**** Information provided
(** A step that changes only tasks: those tracked stay tracked, and none appears
    in a quiet world. *)
Lemma frame_inv w w' :
  inv w → same_frame w w' →
  (∀ id t', tasks w' !! id = Some t' → is_joined t' = false →
     id ∈ handles w' ∨ ∃ t, tasks w !! id = Some t ∧ is_joined t = false) →
  (∀ id, id ∈ handles w → joined_at w id = false → id ∈ handles w' ∨ joined_at w' id = true) →
  (∀ id, id ∈ taken w → joined_at w' id = false → joined_at w id = false) →
  (quiet w → detached w = false → all_joined w → all_joined w') ∨ unsettled w →
  inv w'.
Proof.
  intros Hi Hs Htr Hh Hta Hq. pose proof (frame_advances _ _ Hs) as Ha.
  assert ((open w ∧ ∀ j t, threads w !! j = Some t → at_rest t = true → False) ∨ (quiet w → quiet w')) as Hq'.
  { destruct Hq as [Hq|Hu]; [right; by apply frame_quiet|left; by apply unsettled_open]. }
  destruct Hs as [E1 E2 E3 E4 E5 E6 E7 E8 E9 _ _ _ _]. constructor; rewrite ?E7, ?E2, ?E8, ?E9.
  - apply Hi.
  - intros i t Ht Hw r. rewrite E1. by apply (i_open _ Hi i t).
  - intros i t Ht. eapply reached_advances; [done| |by eapply i_reached].
    intros Hr. destruct Hq' as [[_ Hn]|?]; [destruct (Hn _ _ Ht Hr)|done].
  - intros r. rewrite E1. intros Hc. destruct Hq' as [[Ho _]|Hq']; [by destruct (Ho r)|]. apply Hq'. by eapply i_closed.
  - intros id t' Ht' Hj. destruct (Htr _ _ Ht' Hj) as [?|(t & Ht & Hj')]; [by left|].
    destruct (i_tracked _ Hi _ _ Ht Hj') as [Hin|?]; [|by right].
    destruct (Hh _ Hin) as [?|Hj'']; [by rewrite (joined_at_some _ _ _ Ht)|by left|].
    rewrite (joined_at_some _ _ _ Ht') in Hj''. congruence.
  - intros id Hid Hj. apply (i_taken _ Hi); [done|]. by apply Hta.
Qed.

Lemma task_step_inv w l w' : inv w → task_step w l = Some w' → inv w'.
Proof.
  intros Hi H. pose proof (task_step_same _ _ _ H) as Hs.
  destruct (task_step_tasks _ _ _ H) as (Hh & id & t & t' & Ht & Hj & Hts & _). apply (frame_inv w); [done..| | | |].
  - intros k u. rewrite Hts. destruct (decide (k = id)) as [->|Hne]; [eauto|]. rewrite list_lookup_insert_ne by done. eauto.
  - intros k ? _. left. by rewrite Hh.
  - intros k _. unfold joined_at. rewrite Hts. destruct (decide (k = id)) as [->|Hne]; [by rewrite Ht|].
    by rewrite list_lookup_insert_ne by done.
  - left. intros _ _ Hall. by rewrite (Hall _ _ Ht) in Hj.
Qed.
Lemma push_inv f w : inv w → inv (push f w).
Proof. intros Hi. apply (frame_inv w); [done|apply push_same|eauto..|]. left. auto. Qed.

Lemma quiet_creates_nothing w by_ : quiet w → all_joined w → may_create w by_ = true → detached w = true.
Proof.
  intros ([_ Ha] & Hp & Hr & _) Hall. destruct by_ as [|id| |]; simpl.
  - by rewrite Ha.
  - destruct (tasks w !! id) as [t|] eqn:Ht; [|done]. specialize (Hall _ _ Ht). unfold is_joined in Hall. by destruct (phase t).
  - by rewrite Hp.
  - rewrite Hr. simpl. done.
Qed.

Lemma supervise_tasks w kind c : tasks (supervise w kind c) = tasks w ++ [mkTask kind c Working None].
Proof. done. Qed.
Lemma supervise_handles w kind c : handles (supervise w kind c) =
  prune (joined_at w) (Nat.min (length (handles w)) 4) (handles w) ++ [length (tasks w)].
Proof. done. Qed.
Lemma prune_subset joined n l id : id ∈ prune joined n l → id ∈ l.
Proof.
  induction n as [|n IH] in l |- *; simpl; [done|]. destruct l as [|x l]; [done|]. intros Hid%IH.
  destruct (joined x); set_solver.
Qed.
Lemma appended_lookup {A} (l : list A) x i y : (l ++ [x]) !! i = Some y → l !! i = Some y ∨ i = length l ∧ y = x.
Proof. intros [?|[? [? ?]%list_lookup_singleton_Some]]%lookup_app_Some; [by left|right]. split; [lia|done]. Qed.

Lemma supervise_inv w kind c :
  inv w → (quiet w → detached w = false → all_joined w → False) ∨ unsettled w → inv (supervise w kind c).
Proof.
  intros Hi Hq. apply (frame_inv w); [done|apply supervise_same| | | |].
  - intros id t'. rewrite supervise_tasks. intros [?|[-> _]]%appended_lookup Hj; [eauto|]. left.
    rewrite supervise_handles. set_solver.
  - intros id Hid Hj. left. rewrite supervise_handles. apply elem_of_app. left. by apply supervise_keeps.
  - intros id _. unfold joined_at. rewrite supervise_tasks. destruct (tasks w !! id) as [t|] eqn:Ht; [|done].
    by rewrite (lookup_app_l_Some _ _ _ _ Ht).
  - destruct Hq as [Hq|?]; [left|by right]. intros ? ? ?. exfalso. auto.
Qed.
Lemma spawn_inv w by_ kind c : inv w → may_create w by_ = true → inv (supervise w kind c).
Proof.
  intros Hi Hm. apply supervise_inv; [done|]. left. intros Hq Hd Hj.
  rewrite (quiet_creates_nothing _ _ Hq Hj Hm) in Hd. done.
Qed.

(** *** Steps of a thread *)
Lemma set_thread_lookup w i t j u : threads (set_thread i t w) !! j = Some u →
  j = i ∧ u = t ∨ j ≠ i ∧ threads w !! j = Some u.
Proof. unfold set_thread. cbn. intros [(-> & <- & _)|[? ?]]%list_lookup_insert_Some; auto. Qed.
Lemma traced_inline_memory_read key kind :
  traced (inline_memory_read ci key kind) (λ read l, memory_answer l key kind read).
Proof.
  unfold inline_memory_read. eapply traced_bind; [apply traced_any|]. intros now l0 _.
  eapply traced_bind; [by apply (traced_call (C_WithReady key now))|]. intros found l1 ->.
  eapply (traced_bind _ _ (λ read l, memory_answer (l ++ [Ev (C_WithReady key now) found]) key kind (snd <$> read))).
  - destruct found as [[e f]|]; [|by apply traced_ret].
    eapply traced_bind; [intros h; apply wp_evaluate_tags|]. intros verdict l Hj. apply traced_ret.
    assert (∀ f', f = f' → ready (l ++ [Ev (C_WithReady key now) (Some (e, f))]) key e f' verdict) as Hr.
    { intros ? <-. exists now. split; [recorded|]. eapply judged_incl, Hj. intros. recorded. }
    cbn [fmap option_fmap option_map snd memory_answer]. cbn [app].
    destruct verdict, f, kind; cbn [is_fresh negb];
      try done; try (exists e; split; [by apply Hr|done]);
      (split; [done|]; exists e; do 2 eexists; split; [by apply Hr|split; [done|]]; by auto).
  - intros read l Hr. eapply traced_bind; [apply traced_any|]. intros [] l2 _. apply traced_ret.
    eapply memory_answer_incl; [|exact Hr]. set_solver.
Qed.

(** *** The answers *)
Definition hit_value (v : V) : Observed (CacheValue (V := V)) := mkObserved (unchanged v) OO_Hit (Some CL_Memory).
(** Accesses that run no origin and write nothing. *)
Definition passive (c : Call V) : bool :=
  match c with
  | C_Invoke _ _ | C_InvokeLeased _ _ _ => false
  | c => negb (bool_decide (kind c = K_MemoryWrite))
  end.
Definition served_inline l (key : string) (o : Observed (CacheValue (V := V))) : Prop :=
  (∃ e, ready l key e Fresh Valid ∧ o = hit_value (Entry.value e)) ∧ Forall (λ ev, passive (ev_call ev)) l.
(** The commit of a product: against the version, of an entry made of a copy. *)
Definition committed l (key : string) (payload : FactoryPayload V) (version : nat) (local : LocalEffect) : Prop :=
  if EntryOptions.skip_memory_write (payload_options payload) then
    ∃ current : bool, Ev (C_SkipOrigin key version) current ∈ l
      ∧ local = if current then LE_Skipped else LE_Stored (MA_Rejected VersionChanged)
  else
    ∃ e stored started now jitter p admission,
      Ev (C_ApplyOrigin key e now version) admission ∈ l ∧ local = LE_Stored admission
      ∧ copied l (payload_options payload) (payload_value payload) stored
      ∧ Entry.try_fresh_with_jitter p stored (payload_options payload) started now jitter
          (payload_tags payload) (payload_etag payload) (payload_last_modified payload) = Ok e.
(** The product of an origin run in this very request, copied for the caller. *)
Definition product_of l (kind : OriginKind) (ctx : FactoryContext V) (payload : FactoryPayload V) (v : V) : Prop :=
  ∃ product, Ev (C_Invoke kind ctx) (Ok product) ∈ l ∧ into_payload product = Ok payload
    ∧ copied l (payload_options payload) (payload_value payload) v.
(** No guard was released. *)
Definition unreleased l : Prop := Forall (λ ev, is_release (ev_call ev) = false) l.
(** [l'] is what was done under the key's lock: between the capture of [version],
    right after the locker answered ([owned]: with a guard), and the commit,
    after which the guard is released. No guard was released meanwhile. *)
Definition under_lock l (key : string) (owned : bool) (version : nat) l' : Prop :=
  ∃ post before, l = post ++ l' ++ Ev (C_CaptureMemory key) (Ok version) :: Ev (C_AcquireLocal key Infinite) (Ok owned) :: before
    ∧ unreleased l' ∧ (owned = true → Ev (C_ReleaseLocal key) tt ∈ post).
Definition stored_inline l (raw key : string) (kind : OriginKind) (opts : EntryOptions) (tags : list Tag)
    (o : Observed (CacheValue (V := V))) : Prop :=
  ∃ stale payload owned version local v l',
    under_lock l key owned version l'
    ∧ (∀ s, stale = Some s → stale_found l key kind s)
    ∧ product_of l' kind (FactoryContext.with_cancellation raw key opts tags stale) payload v
    ∧ committed l' key payload version local
    ∧ o = mkObserved (mkCacheValue v (Some (inline_receipt local))) OO_Stored
            match kind with OK_Factory => Some CL_Origin | OK_Constant => None end.

Lemma unreleased_app l l' : unreleased l → unreleased l' → unreleased (l ++ l').
Proof. apply Forall_app_2. Qed.
Lemma traced_unreleased {A} ks (p : prog (answer (V := V)) A) :
  touches ks p → K_Release ∉ ks → traced p (λ _ l, unreleased l).
Proof.
  intros Hp Hr. eapply traced_mono; [by apply traced_touches|]. intros a l Hl. eapply Forall_impl; [exact Hl|].
  intros [c x] Hk. cbn [ev_call] in *. destruct c; try done; cbn in Hk; contradiction.
Qed.

Lemma committed_grows l l' key payload version local :
  l ⊆ l' → committed l key payload version local → committed l' key payload version local.
Proof.
  intros Hl. unfold committed. destruct (EntryOptions.skip_memory_write _).
  - intros (c & ? & ?). exists c. split; [by apply Hl|done].
  - intros (e & st & s0 & n & j & p & a & ? & ? & ? & ?). exists e, st, s0, n, j, p, a.
    split_and!; [by apply Hl|done|by eapply copied_incl|done].
Qed.
Lemma product_of_incl l l' kind ctx payload v : l ⊆ l' → product_of l kind ctx payload v → product_of l' kind ctx payload v.
Proof. intros Hl (p & ? & ? & ?). exists p. split_and!; [by apply Hl|done|by eapply copied_incl]. Qed.

Lemma traced_value_copy opts v :
  traced (value_copy (EntryOptions.enable_auto_clone opts) v) (λ r l, ∀ v', r = Ok v' → copied l opts v v').
Proof.
  unfold value_copy. destruct (EntryOptions.enable_auto_clone opts) eqn:Ha.
  - eapply traced_bind; [by apply (traced_call (C_CloneValue v))|]. intros [v'|e] l ->; apply traced_ret; [|done].
    intros ? [= <-]. right. recorded.
  - apply traced_ret. intros ? [= <-]. by left.
Qed.
Lemma traced_validated_copy opts :
  traced (validated_value_copy (V := V) ci opts) (λ r _, ∀ s, r = Ok s → s = EntryOptions.enable_auto_clone opts).
Proof.
  unfold validated_value_copy. eapply traced_attempt; [apply traced_any|done|]. intros [] l _.
  apply traced_ret. by intros ? [= <-].
Qed.

Definition prepared l (kind : OriginKind) (ctx : FactoryContext V) (started : Timestamp)
    (r : FactoryPayload V * V * Entry V * Timestamp) : Prop :=
  let '(payload, v, e, now) := r in
  product_of l kind ctx payload v ∧ ∃ stored jitter p,
    copied l (payload_options payload) (payload_value payload) stored
    ∧ Entry.try_fresh_with_jitter p stored (payload_options payload) started now jitter
        (payload_tags payload) (payload_etag payload) (payload_last_modified payload) = Ok e.

Lemma traced_invoke_inline kind key ctx :
  traced (invoke_inline (V := V) kind key ctx) (λ r l, ∀ payload, r = Ok payload →
    ∃ product, Ev (C_Invoke kind ctx) (Ok product) ∈ l ∧ into_payload product = Ok payload).
Proof.
  unfold invoke_inline. eapply traced_bind; [by apply (traced_call (C_Invoke kind ctx))|]. intros product l ->.
  eapply (traced_attempt _ _ (λ r _, ∀ p, r = Ok p → product = Ok p)).
  - destruct product as [p|[]]; cbn [map_err from_factory_error];
      try (eapply traced_bind; [apply traced_any|]; intros ???); apply traced_ret; by intros ? [= <-].
  - done.
  - intros p l1 Hp. specialize (Hp p eq_refl) as ->. unfold from. apply traced_ret.
    intros payload Hpay. exists p. split; [recorded|]. by destruct (into_payload p); simplify_eq/=.
Qed.

Lemma traced_prepare_product kind key ctx started :
  traced (prepare_product ci kind key ctx started) (λ r l, ∀ x, r = Ok x → prepared l kind ctx started x).
Proof.
  unfold prepare_product. eapply traced_attempt; [apply traced_invoke_inline|done|]. intros payload l0 Hp.
  destruct (Hp _ eq_refl) as (product & Hin & Hpay).
  eapply traced_attempt; [apply traced_any|done|]. intros [] l1 _.
  eapply traced_attempt; [apply traced_validated_copy|done|]. intros strategy l2 Hs. specialize (Hs _ eq_refl) as ->.
  eapply traced_attempt; [apply traced_value_copy|done|]. intros v l3 Hv.
  eapply traced_attempt; [apply traced_value_copy|done|]. intros stored l4 Hst.
  eapply traced_bind; [apply traced_any|]. intros now l5 _.
  eapply traced_attempt; [apply traced_any|done|]. intros jitter l6 _.
  eapply traced_attempt; [apply traced_any|done|]. intros [] l7 _.
  eapply traced_bind; [apply traced_any|]. intros p l8 _.
  unfold from. destruct (Entry.try_fresh_with_jitter _ _ _ _ _ _ _ _ _) as [e|] eqn:He; [|by apply traced_ret].
  apply traced_ret. intros ? [= <-]. split.
  - exists product. split; [recorded|]. split; [done|]. eapply copied_incl; [|by apply Hv]. set_solver.
  - exists stored, jitter, p. split; [|done]. eapply copied_incl; [|by apply Hst]. set_solver.
Qed.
********
# What you have to do
The output should be exactly the lines above from the line containing "- intros id t'." to the line containing "(** *** Steps of a thread *)", inclusive, with no other lines.

# Response to the task
  - intros id t'. rewrite supervise_tasks. intros [?|[-> _]]%appended_lookup Hj; [eauto|]. left.
    rewrite supervise_handles. set_solver.
  - intros id Hid Hj. left. rewrite supervise_handles. apply elem_of_app. left. by apply supervise_keeps.
  - intros id _. unfold joined_at. rewrite supervise_tasks. destruct (tasks w !! id) as [t|] eqn:Ht; [|done].
    by rewrite (lookup_app_l_Some _ _ _ _ Ht).
  - destruct Hq as [Hq|?]; [left|by right]. intros ? ? ?. exfalso. auto.
Qed.
Lemma spawn_inv w by_ kind c : inv w → may_create w by_ = true → inv (supervise w kind c).
Proof.
  intros Hi Hm. apply supervise_inv; [done|]. left. intros Hq Hd Hj.
  rewrite (quiet_creates_nothing _ _ Hq Hj Hm) in Hd. done.
Qed.

(** *** Steps of a thread *)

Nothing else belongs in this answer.